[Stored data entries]
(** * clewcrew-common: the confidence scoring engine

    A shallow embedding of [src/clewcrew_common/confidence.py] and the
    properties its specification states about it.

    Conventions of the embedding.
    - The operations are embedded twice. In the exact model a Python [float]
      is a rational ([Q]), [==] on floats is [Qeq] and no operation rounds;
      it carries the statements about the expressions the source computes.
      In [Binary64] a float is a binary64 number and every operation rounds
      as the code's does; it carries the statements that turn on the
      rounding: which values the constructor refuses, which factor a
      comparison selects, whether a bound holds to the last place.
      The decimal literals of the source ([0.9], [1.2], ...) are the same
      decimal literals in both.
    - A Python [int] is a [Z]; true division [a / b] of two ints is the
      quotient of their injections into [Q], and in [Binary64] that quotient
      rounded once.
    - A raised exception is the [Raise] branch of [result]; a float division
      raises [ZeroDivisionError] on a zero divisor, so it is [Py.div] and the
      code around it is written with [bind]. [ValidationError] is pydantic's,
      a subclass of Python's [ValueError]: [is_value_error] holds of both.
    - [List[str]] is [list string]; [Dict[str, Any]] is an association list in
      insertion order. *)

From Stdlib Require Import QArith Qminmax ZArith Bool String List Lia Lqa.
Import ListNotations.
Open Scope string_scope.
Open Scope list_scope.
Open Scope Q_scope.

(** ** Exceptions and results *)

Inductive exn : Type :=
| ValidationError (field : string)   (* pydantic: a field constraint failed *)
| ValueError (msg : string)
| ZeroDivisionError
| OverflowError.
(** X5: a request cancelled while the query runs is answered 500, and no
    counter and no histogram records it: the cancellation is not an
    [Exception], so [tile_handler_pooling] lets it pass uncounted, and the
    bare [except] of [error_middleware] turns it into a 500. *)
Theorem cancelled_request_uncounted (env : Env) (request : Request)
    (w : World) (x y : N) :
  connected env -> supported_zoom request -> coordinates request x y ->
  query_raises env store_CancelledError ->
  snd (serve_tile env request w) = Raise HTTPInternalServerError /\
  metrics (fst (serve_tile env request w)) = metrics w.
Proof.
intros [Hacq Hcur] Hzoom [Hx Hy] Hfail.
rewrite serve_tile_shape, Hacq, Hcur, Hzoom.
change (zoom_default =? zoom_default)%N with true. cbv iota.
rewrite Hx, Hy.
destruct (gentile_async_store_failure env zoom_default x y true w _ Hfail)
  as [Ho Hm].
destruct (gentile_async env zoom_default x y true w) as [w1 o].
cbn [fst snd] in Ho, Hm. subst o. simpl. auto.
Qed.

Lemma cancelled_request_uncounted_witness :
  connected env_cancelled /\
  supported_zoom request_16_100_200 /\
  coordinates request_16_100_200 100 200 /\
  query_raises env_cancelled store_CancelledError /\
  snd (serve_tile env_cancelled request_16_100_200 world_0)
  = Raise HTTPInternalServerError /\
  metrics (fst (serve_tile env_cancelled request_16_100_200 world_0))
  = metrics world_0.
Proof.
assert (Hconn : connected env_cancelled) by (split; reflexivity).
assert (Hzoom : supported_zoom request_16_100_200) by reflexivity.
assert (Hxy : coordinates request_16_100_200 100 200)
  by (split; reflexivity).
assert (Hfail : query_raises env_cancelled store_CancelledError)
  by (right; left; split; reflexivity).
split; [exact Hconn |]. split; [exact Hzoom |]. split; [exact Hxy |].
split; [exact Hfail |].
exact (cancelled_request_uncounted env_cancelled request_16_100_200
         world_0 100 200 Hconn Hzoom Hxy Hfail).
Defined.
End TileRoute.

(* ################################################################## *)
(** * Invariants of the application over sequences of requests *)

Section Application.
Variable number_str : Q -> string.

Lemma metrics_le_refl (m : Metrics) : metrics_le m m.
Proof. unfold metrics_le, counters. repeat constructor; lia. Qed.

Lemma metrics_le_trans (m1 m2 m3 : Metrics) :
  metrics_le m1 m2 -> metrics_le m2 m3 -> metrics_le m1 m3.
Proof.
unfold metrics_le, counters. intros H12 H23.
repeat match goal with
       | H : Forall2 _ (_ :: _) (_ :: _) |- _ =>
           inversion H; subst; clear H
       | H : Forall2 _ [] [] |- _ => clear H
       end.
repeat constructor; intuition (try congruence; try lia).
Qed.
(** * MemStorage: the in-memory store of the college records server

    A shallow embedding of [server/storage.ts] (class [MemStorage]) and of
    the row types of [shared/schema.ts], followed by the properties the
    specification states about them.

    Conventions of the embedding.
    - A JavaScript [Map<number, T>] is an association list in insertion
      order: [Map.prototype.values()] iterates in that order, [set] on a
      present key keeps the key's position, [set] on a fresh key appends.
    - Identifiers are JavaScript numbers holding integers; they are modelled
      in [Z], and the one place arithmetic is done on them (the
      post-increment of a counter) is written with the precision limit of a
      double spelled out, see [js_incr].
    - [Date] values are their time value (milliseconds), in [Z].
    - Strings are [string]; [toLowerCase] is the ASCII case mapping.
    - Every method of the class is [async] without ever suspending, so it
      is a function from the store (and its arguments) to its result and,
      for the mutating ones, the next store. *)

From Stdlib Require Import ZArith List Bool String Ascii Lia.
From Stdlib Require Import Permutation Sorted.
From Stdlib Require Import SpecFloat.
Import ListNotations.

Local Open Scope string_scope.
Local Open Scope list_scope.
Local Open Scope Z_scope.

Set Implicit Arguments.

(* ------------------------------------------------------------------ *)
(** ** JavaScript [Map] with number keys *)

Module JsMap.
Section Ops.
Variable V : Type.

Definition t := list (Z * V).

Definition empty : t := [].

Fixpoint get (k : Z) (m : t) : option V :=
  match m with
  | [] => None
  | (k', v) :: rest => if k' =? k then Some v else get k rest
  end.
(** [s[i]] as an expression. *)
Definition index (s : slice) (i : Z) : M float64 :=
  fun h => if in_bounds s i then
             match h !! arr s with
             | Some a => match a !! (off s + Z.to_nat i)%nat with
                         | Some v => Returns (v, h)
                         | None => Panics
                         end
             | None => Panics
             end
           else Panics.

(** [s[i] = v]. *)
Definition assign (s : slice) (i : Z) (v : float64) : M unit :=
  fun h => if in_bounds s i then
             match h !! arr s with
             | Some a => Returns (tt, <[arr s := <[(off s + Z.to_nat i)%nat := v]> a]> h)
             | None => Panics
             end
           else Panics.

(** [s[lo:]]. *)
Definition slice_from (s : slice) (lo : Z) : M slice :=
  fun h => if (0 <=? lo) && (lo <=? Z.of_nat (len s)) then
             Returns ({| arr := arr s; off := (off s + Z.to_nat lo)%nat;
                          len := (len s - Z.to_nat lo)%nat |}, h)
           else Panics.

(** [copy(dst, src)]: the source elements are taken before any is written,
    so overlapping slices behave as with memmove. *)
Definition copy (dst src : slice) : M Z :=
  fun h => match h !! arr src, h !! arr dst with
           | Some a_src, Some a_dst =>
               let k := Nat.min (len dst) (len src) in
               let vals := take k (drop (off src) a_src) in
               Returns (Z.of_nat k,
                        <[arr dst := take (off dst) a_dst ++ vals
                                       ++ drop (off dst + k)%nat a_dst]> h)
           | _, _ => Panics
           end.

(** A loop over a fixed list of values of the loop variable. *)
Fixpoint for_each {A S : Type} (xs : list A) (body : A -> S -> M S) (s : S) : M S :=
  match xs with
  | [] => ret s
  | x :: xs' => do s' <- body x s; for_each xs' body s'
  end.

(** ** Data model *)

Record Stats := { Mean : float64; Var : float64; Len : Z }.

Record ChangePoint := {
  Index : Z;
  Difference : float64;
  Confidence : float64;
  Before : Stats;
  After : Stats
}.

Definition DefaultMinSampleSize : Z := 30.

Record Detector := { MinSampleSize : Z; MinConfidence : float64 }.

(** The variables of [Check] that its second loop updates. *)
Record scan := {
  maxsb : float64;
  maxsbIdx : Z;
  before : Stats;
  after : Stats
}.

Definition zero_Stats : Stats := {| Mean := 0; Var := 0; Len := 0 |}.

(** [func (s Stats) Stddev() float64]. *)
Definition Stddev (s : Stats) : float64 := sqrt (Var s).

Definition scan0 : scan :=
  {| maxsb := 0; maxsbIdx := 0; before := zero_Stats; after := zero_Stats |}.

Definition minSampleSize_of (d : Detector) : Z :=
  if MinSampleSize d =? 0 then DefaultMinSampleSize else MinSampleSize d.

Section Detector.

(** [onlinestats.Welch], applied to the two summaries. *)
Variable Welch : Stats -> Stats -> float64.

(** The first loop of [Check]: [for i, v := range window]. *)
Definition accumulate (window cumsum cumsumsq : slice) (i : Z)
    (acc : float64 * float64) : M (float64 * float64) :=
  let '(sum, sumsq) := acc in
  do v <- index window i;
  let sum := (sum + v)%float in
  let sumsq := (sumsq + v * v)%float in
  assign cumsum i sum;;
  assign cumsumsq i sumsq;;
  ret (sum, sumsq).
---
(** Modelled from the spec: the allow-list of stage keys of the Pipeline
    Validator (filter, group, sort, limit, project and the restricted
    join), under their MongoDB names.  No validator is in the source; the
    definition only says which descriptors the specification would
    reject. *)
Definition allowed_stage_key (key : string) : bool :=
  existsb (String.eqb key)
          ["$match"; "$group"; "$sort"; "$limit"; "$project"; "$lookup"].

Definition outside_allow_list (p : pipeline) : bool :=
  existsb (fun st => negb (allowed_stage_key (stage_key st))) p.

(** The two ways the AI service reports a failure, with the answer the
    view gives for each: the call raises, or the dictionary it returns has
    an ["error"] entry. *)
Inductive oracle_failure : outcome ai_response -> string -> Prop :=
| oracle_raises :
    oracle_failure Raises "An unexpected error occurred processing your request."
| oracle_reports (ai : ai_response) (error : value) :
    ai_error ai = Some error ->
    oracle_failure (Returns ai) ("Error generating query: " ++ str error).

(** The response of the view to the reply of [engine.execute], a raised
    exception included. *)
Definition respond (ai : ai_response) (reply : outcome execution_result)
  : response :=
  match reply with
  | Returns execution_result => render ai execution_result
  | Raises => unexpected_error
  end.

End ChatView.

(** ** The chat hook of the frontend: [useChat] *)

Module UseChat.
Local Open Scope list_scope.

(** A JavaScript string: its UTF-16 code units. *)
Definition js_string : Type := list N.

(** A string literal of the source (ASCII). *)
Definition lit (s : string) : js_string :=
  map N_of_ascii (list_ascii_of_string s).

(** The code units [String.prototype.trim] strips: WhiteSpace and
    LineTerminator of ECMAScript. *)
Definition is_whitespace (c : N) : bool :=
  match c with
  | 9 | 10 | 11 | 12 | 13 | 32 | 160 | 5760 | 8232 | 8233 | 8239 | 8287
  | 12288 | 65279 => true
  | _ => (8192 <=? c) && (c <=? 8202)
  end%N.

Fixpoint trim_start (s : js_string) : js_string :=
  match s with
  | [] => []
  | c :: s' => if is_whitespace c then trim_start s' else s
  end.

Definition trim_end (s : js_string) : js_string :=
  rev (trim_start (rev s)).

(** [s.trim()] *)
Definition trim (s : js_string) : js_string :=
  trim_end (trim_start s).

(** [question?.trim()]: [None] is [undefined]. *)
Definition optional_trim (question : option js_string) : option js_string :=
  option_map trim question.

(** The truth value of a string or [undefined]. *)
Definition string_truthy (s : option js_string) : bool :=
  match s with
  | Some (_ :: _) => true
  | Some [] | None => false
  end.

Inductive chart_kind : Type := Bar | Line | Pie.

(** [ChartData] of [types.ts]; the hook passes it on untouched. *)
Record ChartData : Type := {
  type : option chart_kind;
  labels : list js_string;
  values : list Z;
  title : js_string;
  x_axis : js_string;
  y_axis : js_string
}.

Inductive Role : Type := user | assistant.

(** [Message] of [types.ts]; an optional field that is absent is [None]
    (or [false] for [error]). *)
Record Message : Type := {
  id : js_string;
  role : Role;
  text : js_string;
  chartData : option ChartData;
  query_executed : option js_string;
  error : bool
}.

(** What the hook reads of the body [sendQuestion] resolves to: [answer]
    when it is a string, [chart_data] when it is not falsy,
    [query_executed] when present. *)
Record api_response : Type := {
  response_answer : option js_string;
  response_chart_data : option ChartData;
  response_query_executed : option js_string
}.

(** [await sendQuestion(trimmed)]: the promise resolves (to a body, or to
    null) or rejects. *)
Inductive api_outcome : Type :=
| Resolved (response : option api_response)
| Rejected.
==
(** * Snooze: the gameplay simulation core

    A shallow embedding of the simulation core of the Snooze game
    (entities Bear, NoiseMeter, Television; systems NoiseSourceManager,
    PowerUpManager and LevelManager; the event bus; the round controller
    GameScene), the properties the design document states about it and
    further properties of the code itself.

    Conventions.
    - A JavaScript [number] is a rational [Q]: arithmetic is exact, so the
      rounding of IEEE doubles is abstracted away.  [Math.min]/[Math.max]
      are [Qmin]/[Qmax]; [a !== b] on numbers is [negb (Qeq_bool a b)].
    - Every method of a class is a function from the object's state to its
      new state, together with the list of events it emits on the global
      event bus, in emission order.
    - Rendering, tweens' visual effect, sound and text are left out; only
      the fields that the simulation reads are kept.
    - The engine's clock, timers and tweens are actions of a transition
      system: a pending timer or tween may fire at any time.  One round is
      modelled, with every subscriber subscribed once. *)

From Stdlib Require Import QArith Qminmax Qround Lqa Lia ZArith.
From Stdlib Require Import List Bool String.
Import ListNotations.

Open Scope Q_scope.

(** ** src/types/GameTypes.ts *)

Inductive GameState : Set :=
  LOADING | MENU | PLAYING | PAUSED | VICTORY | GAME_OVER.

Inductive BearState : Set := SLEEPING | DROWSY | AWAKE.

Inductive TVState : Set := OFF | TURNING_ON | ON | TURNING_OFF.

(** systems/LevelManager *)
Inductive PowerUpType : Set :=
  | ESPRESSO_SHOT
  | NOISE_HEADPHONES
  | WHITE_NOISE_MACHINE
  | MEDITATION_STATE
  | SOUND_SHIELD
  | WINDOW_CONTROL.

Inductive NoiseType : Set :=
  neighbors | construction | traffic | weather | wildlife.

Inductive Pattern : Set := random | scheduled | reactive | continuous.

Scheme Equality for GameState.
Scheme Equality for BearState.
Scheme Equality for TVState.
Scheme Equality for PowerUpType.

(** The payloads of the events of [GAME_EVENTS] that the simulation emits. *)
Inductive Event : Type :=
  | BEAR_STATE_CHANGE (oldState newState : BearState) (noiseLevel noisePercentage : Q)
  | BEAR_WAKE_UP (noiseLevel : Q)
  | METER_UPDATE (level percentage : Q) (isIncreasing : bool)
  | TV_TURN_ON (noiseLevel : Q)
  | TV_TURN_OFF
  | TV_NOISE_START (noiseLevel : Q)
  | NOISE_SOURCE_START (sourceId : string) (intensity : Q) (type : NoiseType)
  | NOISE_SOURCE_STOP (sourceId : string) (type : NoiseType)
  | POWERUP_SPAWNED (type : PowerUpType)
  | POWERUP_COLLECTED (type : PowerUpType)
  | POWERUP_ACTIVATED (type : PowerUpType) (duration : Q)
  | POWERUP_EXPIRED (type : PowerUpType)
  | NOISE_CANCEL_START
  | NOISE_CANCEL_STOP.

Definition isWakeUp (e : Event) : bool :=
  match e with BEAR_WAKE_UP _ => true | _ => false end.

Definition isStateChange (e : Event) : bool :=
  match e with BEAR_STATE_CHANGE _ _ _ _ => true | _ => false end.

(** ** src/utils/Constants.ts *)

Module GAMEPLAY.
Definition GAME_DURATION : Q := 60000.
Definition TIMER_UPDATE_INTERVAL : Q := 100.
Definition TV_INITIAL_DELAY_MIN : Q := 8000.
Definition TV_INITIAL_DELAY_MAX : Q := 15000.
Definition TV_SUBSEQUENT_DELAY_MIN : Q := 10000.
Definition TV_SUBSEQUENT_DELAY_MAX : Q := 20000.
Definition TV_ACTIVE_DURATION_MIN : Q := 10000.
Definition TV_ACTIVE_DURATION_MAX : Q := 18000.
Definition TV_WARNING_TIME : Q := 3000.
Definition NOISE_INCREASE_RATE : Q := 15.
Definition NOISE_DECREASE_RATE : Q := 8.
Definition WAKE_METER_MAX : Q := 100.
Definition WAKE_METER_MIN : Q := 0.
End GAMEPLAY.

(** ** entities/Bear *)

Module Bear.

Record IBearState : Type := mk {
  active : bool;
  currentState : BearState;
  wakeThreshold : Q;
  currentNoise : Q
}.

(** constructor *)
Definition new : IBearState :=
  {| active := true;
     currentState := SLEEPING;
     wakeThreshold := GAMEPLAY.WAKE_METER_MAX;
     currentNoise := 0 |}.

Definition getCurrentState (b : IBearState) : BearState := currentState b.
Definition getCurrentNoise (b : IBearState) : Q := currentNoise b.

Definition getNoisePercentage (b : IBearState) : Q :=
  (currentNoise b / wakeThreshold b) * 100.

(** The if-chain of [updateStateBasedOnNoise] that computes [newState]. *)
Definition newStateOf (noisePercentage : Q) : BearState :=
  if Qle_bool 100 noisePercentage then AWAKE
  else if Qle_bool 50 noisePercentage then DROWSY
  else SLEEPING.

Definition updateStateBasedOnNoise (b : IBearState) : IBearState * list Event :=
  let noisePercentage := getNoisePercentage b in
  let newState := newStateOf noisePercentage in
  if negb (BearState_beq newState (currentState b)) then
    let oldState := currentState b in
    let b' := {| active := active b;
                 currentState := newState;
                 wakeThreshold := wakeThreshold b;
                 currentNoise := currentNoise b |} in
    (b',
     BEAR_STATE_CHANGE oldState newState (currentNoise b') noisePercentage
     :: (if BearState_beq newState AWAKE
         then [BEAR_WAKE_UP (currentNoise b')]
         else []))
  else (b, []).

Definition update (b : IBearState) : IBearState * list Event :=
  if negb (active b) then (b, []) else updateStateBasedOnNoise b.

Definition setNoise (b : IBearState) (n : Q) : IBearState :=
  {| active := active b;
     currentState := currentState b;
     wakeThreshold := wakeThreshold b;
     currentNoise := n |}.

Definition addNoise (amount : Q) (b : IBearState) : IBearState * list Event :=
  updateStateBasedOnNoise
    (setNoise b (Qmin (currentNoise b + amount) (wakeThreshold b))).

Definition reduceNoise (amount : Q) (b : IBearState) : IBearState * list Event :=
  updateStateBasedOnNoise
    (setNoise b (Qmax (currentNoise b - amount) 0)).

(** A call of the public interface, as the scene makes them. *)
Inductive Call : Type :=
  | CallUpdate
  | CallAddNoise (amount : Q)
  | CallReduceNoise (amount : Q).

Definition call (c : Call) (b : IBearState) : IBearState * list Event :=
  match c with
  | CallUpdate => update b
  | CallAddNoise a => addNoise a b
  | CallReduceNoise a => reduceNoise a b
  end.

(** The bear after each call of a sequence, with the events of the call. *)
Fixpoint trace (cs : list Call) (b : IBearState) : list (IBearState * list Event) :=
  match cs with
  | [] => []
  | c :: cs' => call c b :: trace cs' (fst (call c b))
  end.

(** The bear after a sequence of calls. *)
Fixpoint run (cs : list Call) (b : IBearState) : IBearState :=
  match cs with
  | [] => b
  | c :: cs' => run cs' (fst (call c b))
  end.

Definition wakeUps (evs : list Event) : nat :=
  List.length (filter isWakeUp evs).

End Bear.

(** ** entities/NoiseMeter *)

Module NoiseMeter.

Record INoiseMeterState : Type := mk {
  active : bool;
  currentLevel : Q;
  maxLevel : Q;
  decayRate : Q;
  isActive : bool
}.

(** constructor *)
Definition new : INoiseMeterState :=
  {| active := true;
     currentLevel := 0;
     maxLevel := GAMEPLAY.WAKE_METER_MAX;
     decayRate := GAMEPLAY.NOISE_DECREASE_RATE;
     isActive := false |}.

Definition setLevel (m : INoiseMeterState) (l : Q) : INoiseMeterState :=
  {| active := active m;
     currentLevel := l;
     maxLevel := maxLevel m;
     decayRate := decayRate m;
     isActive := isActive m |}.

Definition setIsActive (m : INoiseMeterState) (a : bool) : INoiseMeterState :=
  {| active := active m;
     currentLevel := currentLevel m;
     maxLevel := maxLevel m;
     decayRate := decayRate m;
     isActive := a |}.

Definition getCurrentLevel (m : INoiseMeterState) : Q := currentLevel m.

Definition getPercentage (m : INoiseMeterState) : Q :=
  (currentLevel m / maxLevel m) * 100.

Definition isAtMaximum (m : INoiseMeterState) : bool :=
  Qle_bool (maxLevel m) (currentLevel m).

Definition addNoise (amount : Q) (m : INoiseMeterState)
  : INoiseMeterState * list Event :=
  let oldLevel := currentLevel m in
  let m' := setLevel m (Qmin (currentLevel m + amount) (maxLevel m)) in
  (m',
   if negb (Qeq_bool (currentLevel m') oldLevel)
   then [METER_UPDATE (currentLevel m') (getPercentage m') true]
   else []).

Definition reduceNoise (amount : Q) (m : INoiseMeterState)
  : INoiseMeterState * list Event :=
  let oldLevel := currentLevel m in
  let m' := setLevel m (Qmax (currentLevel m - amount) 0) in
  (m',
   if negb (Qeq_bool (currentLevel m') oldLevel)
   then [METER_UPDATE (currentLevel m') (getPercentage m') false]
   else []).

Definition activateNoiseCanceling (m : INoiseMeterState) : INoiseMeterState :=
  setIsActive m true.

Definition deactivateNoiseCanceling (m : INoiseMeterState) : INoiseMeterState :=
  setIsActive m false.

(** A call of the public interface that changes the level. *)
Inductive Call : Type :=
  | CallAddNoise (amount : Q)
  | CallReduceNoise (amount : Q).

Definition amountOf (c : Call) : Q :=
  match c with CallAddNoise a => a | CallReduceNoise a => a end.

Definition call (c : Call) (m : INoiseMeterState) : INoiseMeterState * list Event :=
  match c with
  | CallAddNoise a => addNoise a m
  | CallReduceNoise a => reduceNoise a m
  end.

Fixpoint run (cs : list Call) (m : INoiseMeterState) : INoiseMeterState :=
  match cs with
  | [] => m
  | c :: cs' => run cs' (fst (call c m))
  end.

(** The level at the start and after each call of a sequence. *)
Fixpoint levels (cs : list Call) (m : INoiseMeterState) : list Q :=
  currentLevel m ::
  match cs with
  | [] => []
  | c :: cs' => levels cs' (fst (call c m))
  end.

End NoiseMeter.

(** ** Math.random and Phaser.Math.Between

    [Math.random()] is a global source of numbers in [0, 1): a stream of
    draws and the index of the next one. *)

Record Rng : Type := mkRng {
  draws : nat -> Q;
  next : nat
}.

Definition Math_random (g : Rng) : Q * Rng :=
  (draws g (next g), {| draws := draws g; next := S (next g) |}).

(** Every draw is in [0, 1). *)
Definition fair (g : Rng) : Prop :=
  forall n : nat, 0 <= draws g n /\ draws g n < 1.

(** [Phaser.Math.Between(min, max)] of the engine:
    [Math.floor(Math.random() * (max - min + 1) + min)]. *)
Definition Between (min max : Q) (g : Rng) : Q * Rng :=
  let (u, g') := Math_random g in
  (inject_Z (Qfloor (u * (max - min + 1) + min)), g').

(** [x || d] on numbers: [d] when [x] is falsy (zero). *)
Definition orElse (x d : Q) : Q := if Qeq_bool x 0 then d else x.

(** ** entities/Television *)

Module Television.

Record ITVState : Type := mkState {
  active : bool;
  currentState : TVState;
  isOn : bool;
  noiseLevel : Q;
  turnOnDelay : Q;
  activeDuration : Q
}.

> _WHAT IS EXPECTED_: The lines to copy are those in the records above containing the word "levels".

> _SOLUTION TO THIS PROBLEM_:
Fixpoint levels (cs : list Call) (m : INoiseMeterState) : list Q :=
  | c :: cs' => levels cs' (fst (call c m))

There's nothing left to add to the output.